「真ん中が抜け落ちた国」アメリカの空白を埋めるのは誰か?...大統領選前に「液状化」を再考する
ニューズウィーク日本版 / 2024年10月23日 10時55分
金成隆一(朝日新聞大阪本社社会部デスク) アステイオン
<2015年以降、アメリカの「ラストベルト」を取材し続け、2016年のトランプ大統領の誕生にも立ち会った日本人記者が見た、支持政党を失った人々と政治的な空白地帯について。『アステイオン』100号より「空白を埋めるのは誰か」を転載>
「出身地? ここだよ。この町で生まれ育った。そこの高校を卒業したんだ」
訪問先のダイナーやパブで居合わせた相手がこんなことを言うと、私の中で取材スイッチが入る。地元での半生を振り返り、地域経済や人々の暮らしぶりを語ってもらえませんか、と頭を下げる。地域に根ざして生きてきた人の視点を学ぶためだ。
自身の体験に基づき、自分の言葉で語ってくれる人が理想だ。ぼんやりした思いは、時間をかけて言語化してもらう。私は、つまらぬ断片知識で邪魔してしまわないよう聞き役に徹する。継続取材も許してもらえれば、自宅にお邪魔し、同窓会や通院、裁判にも同行させてもらった。

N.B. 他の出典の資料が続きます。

(** [SESSIONS_DIR = os.path.join(tempfile.gettempdir(), "haystack_user_sessions")] *)
Definition SESSIONS_DIR : string :=
  OsPath.join gettempdir "haystack_user_sessions".

(** The global [converters] dictionary. *)
Definition converters : gmap string converter :=
  <[".pdf" := PDFToTextConverter]>
    (<[".txt" := TextConverter]>
       (<[".docx" := DocxToTextConverter]> ∅)).

(** [os.makedirs(os.path.join(SESSIONS_DIR, user_id), exist_ok=...)] *)
Definition makedirs (user_id : string) (exist_ok : bool) : M unit :=
  fun w =>
    match fs w !! user_id with
    | None => (Ok tt, set_fs (insert user_id (Dir [])) w)
    | Some (Dir _) =>
        if exist_ok then (Ok tt, w)
        else (Raise (FileExistsError (OsPath.join SESSIONS_DIR user_id)), w)
    | Some (File _) =>
        (Raise (FileExistsError (OsPath.join SESSIONS_DIR user_id)), w)
    end.

(** [shutil.rmtree(os.path.join(SESSIONS_DIR, user_id))] *)
Definition rmtree (user_id : string) : M unit :=
  fun w =>
    match fs w !! user_id with
    | None =>
        (Raise (FileNotFoundError (OsPath.join SESSIONS_DIR user_id)), w)
    | Some (File _) =>
        (Raise (NotADirectoryError (OsPath.join SESSIONS_DIR user_id)), w)
    | Some (Dir _) => (Ok tt, set_fs (delete user_id) w)
    end.

(** [with open(dest_path, "wb") as f: f.write(data)] where [dest_path]
    is [file_name] joined to the directory of [user_id]; [file_name]
    is a base name, so it holds no separator. *)
Definition open_wb_write (user_id file_name : string) (data : list byte) : M unit :=
  fun w =>
    let dest_path := OsPath.join (OsPath.join SESSIONS_DIR user_id) file_name in
    if OsPath.contains NUL file_name then
      (Raise (ValueError "embedded null byte"), w)
    else if String.eqb file_name "" || String.eqb file_name "."
            || String.eqb file_name ".." then
      (Raise (IsADirectoryError dest_path), w)
    else
      match fs w !! user_id with
      | None => (Raise (FileNotFoundError dest_path), w)
      | Some (File _) => (Raise (NotADirectoryError dest_path), w)
      | Some (Dir es) =>
          match entry_lookup file_name es with
          | Some (Dir _) => (Raise (IsADirectoryError dest_path), w)
          | _ =>
              (Ok tt,
               set_fs (insert user_id (Dir (entry_store file_name (File data) es))) w)
          end
      end.

(** [os.walk] of the directory of [user_id], as the file system is
    now. *)
Definition session_walk (user_id : string) (w : world) : list walk_item :=
  match fs w !! user_id with
  | Some n => os_walk (OsPath.join SESSIONS_DIR user_id) n
  | None => []
  end.

Definition walk_user_dir (user_id : string) : M (list walk_item) :=
  fun w => (Ok (session_walk user_id w), w).

(** *** The program *)

Definition get_user_dir (user_id : string) : M string :=
  let user_dir := OsPath.join SESSIONS_DIR user_id in
  makedirs user_id true;;
  mret user_dir.

Definition add_files (user_id : string) (files : list UploadedFile) : M string :=
  user_dir ← get_user_dir user_id;
  for_each files (fun file =>
    open_wb_write user_id (OsPath.basename (name file)) (read file));;
  mret (Py.str_of_nat (length files) +:+ " fichier(s) ajouté(s).").

Definition delete_files (user_id : string) : M string :=
  user_dir ← get_user_dir user_id;
  rmtree user_id;;
  makedirs user_id false;;
  mret "Tous les fichiers ont été supprimés.".

(** The body of the inner loop of [run_search] for one [file] of
    [root]: the documents it appends to [all_docs]. *)
Definition load_file (root file : string) (data : list byte)
  : outcome (list Document) :=
  let filepath := OsPath.join root file in
  let ext := Py.lower (snd (OsPath.splitext file)) in
  match converters !! ext with
  | Some converter =>
      doc ← converter filepath data
               (<["name" := file]> (<["path" := filepath]> ∅));
      process [doc]
  | None => Ok []
  end.

(** [for file in files: ...] *)
Fixpoint load_files (root : string) (fl : list (string * list byte))
  (all_docs : list Document) : outcome (list Document) :=
  match fl with
  | [] => Ok all_docs
  | (file, data) :: rest =>
      docs ← load_file root file data;
      load_files root rest (all_docs ++ docs)
  end.

(** [for root, _, files in os.walk(user_dir): ...] *)
Fixpoint load_walk (items : list walk_item) (all_docs : list Document)
  : outcome (list Document) :=
  match items with
  | [] => Ok all_docs
  | it :: rest =>
      all_docs' ← load_files (root it) (files it) all_docs;
      load_walk rest all_docs'
  end.

(** The block of one answer. *)
Definition render_answer (ans : Answer) : string :=
  let context := Py.replace Py.LF " " (Py.strip (context ans)) in
  "**Extrait :** " +:+ context +:+ String Py.LF (String Py.LF "**Fichier :** ")
  +:+ Py.format_get (answer_meta ans !! "name")
  +:+ String Py.LF "**Chemin :** "
  +:+ Py.format_get (answer_meta ans !! "path").

(** [for ans in answers: ... results.append(result)] *)
Fixpoint render_loop (answers : list Answer) (results : list string) : list string :=
  match answers with
  | [] => results
  | ans :: rest => render_loop rest (results ++ [render_answer ans])
  end.

Definition divider : string := String Py.LF ("---" +:+ String Py.LF "").

(** [pipeline.run(query=query, params={"Retriever": {"top_k": k1},
    "Reader": {"top_k": k2}})["answers"]]: the pipeline reads the
    global document store. *)
Definition run_pipeline (query : string) (k1 k2 : nat) : M (list Answer) :=
  fun w => (pipeline_run (document_store w) query k1 k2, w).

(** [run_search], lines 58 to 69: the documents of every file found
    under the directory of the user. *)
Definition load_session (user_id : string) : M (list Document) :=
  user_dir ← get_user_dir user_id;
  walk ← walk_user_dir user_id;
  lift (load_walk walk []).

(** Lines 71 and 72. *)
Definition reset_and_load (all_docs : list Document) : M unit :=
  delete_documents;;
  write_documents all_docs.

(** Lines 58 to 75: the [answers] of the prediction. *)
Definition search_answers (user_id query : string) : M (list Answer) :=
  all_docs ← load_session user_id;
  reset_and_load all_docs;;
  run_pipeline query 10 5.

(** Lines 77 to 83. *)
Definition render_results (answers : list Answer) : string :=
  let results := render_loop answers [] in
  match results with
  | [] => "Aucun passage trouvé."
  | _ => Py.join divider results
  end.

Definition run_search (user_id query : string) : M string :=
  answers ← search_answers user_id query;
  mret (render_results answers).

(** The two halves of a search around the shared index: lines 58 to
    72 fill it, lines 74 to 83 read it. *)
Definition index_session (user_id : string) : M unit :=
  all_docs ← load_session user_id;
  reset_and_load all_docs.

Definition answer_query (query : string) : M string :=
  answers ← run_pipeline query 10 5;
  mret (render_results answers).

(** *** What the specification talks about *)

(** The spec's [list_session_files]: every regular file an [os.walk]
    of the directory of the user reaches, as the directory it is in,
    its base name and its bytes. *)
Definition files_of_walk (items : list walk_item)
  : list (string * string * list byte) :=
  flat_map (fun it => List.map (fun f => (root it, fst f, snd f)) (files it)) items.

Definition list_session_files (user_id : string) (w : world)
  : list (string * string * list byte) :=
  files_of_walk (session_walk user_id w).

(** The entries directly in the directory of the user. *)
Definition session_entries (user_id : string) (w : world) : list (string * node) :=
  match fs w !! user_id with
  | Some (Dir es) => es
  | _ => []
  end.

(** A regular file stands where the directory of the user should
    be. *)
Definition blocked (user_id : string) (w : world) : bool :=
  match fs w !! user_id with
  | Some (File _) => true
  | _ => false
  end.

(** The world once the directory of the user exists. *)
Definition with_user_dir (user_id : string) (w : world) : world :=
  match fs w !! user_id with
  | None => set_fs (insert user_id (Dir [])) w
  | Some _ => w
  end.

(** A subdirectory of the directory of the user is called [nm]. *)
Definition is_subdir (user_id nm : string) (w : world) : bool :=
  match entry_lookup nm (session_entries user_id w) with
  | Some (Dir _) => true
  | _ => false
  end.

(** The world once [nm] in the directory of the user holds [data]. *)
Definition store_file (user_id nm : string) (data : list byte) (w : world) : world :=
  set_fs
    (insert user_id (Dir (entry_store nm (File data) (session_entries user_id w))))
    w.

Definition store_upload (user_id : string) (w : world) (file : UploadedFile) : world :=
  store_file user_id (OsPath.basename (name file)) (read file) w.

(** An upload the program can write: its base name is a usable file
    name and no subdirectory of the directory of the user has it. *)
Definition writable (user_id : string) (w : world) (file : UploadedFile) : Prop :=
  is_component (OsPath.basename (name file)) = true /\
  is_subdir user_id (OsPath.basename (name file)) w = false.

(** The documents a list of stored files contributes, file by file. *)
Fixpoint contributions (fl : list (string * string * list byte))
  : outcome (list Document) :=
  match fl with
  | [] => Ok []
  | (r, file, data) :: rest =>
      docs ← load_file r file data;
      more ← contributions rest;
      Ok (docs ++ more)
  end.

(** [path] lies under the directory [d]. *)
Definition under (d path : string) : bool :=
  String.prefix (d +:+ "/") path.

End App.

(** The library with another pipeline in the place of its own. *)
Definition with_pipeline (H : Haystack)
  (p : list Document -> string -> nat -> nat -> outcome (list Answer)) : Haystack :=
  {| gettempdir := @gettempdir H;
     PDFToTextConverter := @PDFToTextConverter H;
     TextConverter := @TextConverter H;
     DocxToTextConverter := @DocxToTextConverter H;
     process := @process H;
     pipeline_run := p |}.

(** *** What the program relies on from the library (spec, section 4.3) *)

(** The pipeline returns at most as many answers as the [top_k] of its
    reader allows. *)
Definition reader_top_k_bound (H : Haystack) : Prop :=
  forall st q k1 k2 answers,
    pipeline_run st q k1 k2 = Ok answers -> length answers <= k2.

(** An answer carries the metadata of a document of the store. *)
Definition answers_from_store (H : Haystack) : Prop :=
  forall st q k1 k2 answers,
    pipeline_run st q k1 k2 = Ok answers ->
    forall a, In a answers -> exists d, In d st /\ answer_meta a = meta d.

(** A converter hands the [meta] it is given to its document, and the
    preprocessor hands the metadata of a document to its passages. *)
Definition converters_keep_meta (H : Haystack) : Prop :=
  forall conv,
    In conv [PDFToTextConverter; TextConverter; DocxToTextConverter] ->
    forall path data m d, conv path data m = Ok d -> meta d = m.

Definition process_keeps_meta (H : Haystack) : Prop :=
  forall docs out,
    process docs = Ok out ->
    forall d, In d out -> exists d0, In d0 docs /\ meta d = meta d0.

(** *** User ids

    The program makes its user id with [str(uuid.uuid4())]: 36
    characters, hexadecimal digits in lower case with a dash at the
    positions 8, 13, 18 and 23. *)

Definition is_hex (c : ascii) : bool :=
  let n := nat_of_ascii c in
  ((48 <=? n)%nat && (n <=? 57)%nat) || ((97 <=? n)%nat && (n <=? 102)%nat).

こんな取材を米国(2014~19年)と英国(21~23年)で試みた。米国では「トランプ当選」の震源地ラストベルトに、英国ではブレグジットの震源地の1つ、イングランド北部に通った。
いずれもリベラル系の政党(米民主党と英労働党)の地盤だったが、大きく揺らぎ、2016年に2つの衝撃を引き起こした。衝撃を起こした地方の声を集め、私なりにその意味を考えてきた。
米国から帰国後に書いたのが『アステイオン』93号の「真ん中が抜け落ちた国で」だ。
「真ん中」には、個人と国家の間にあり、異質な他者と出会える場としての教会や労働組合など「中間団体」、公共交通や公教育など誰もがアクセスできる「パブリック」、異なる意見があっても最後は妥協し「真ん中を探る姿勢」という3つの意味を込め、それぞれの弱体化が「分断」の背景にあるとの見方を示した。
この視点は今も変わらない。「真ん中」の機能低下の末、今では「分裂」までが懸念される事態になっていると考える。そんな視点に加え、英国滞在を経た今、米ラストベルトでも英イングランド北部でも、支持政党を失った有権者がさまよい、政治的な空白地帯ができていたとの思いを強めている。
英レッドウォールでさまよう労働者階級
イングランド北部では取材相手の階級認識を聞くよう心がけたが、ほとんどが「労働者階級」か「労働者階級出身」と答えた。
英国が「高度サービス経済」の国家に変容した今、聞こえてきたのは、ロンドンなどの都市だけが成長し、地方は置き去りという嘆きと、主要政党が遠い存在になったという不満だった。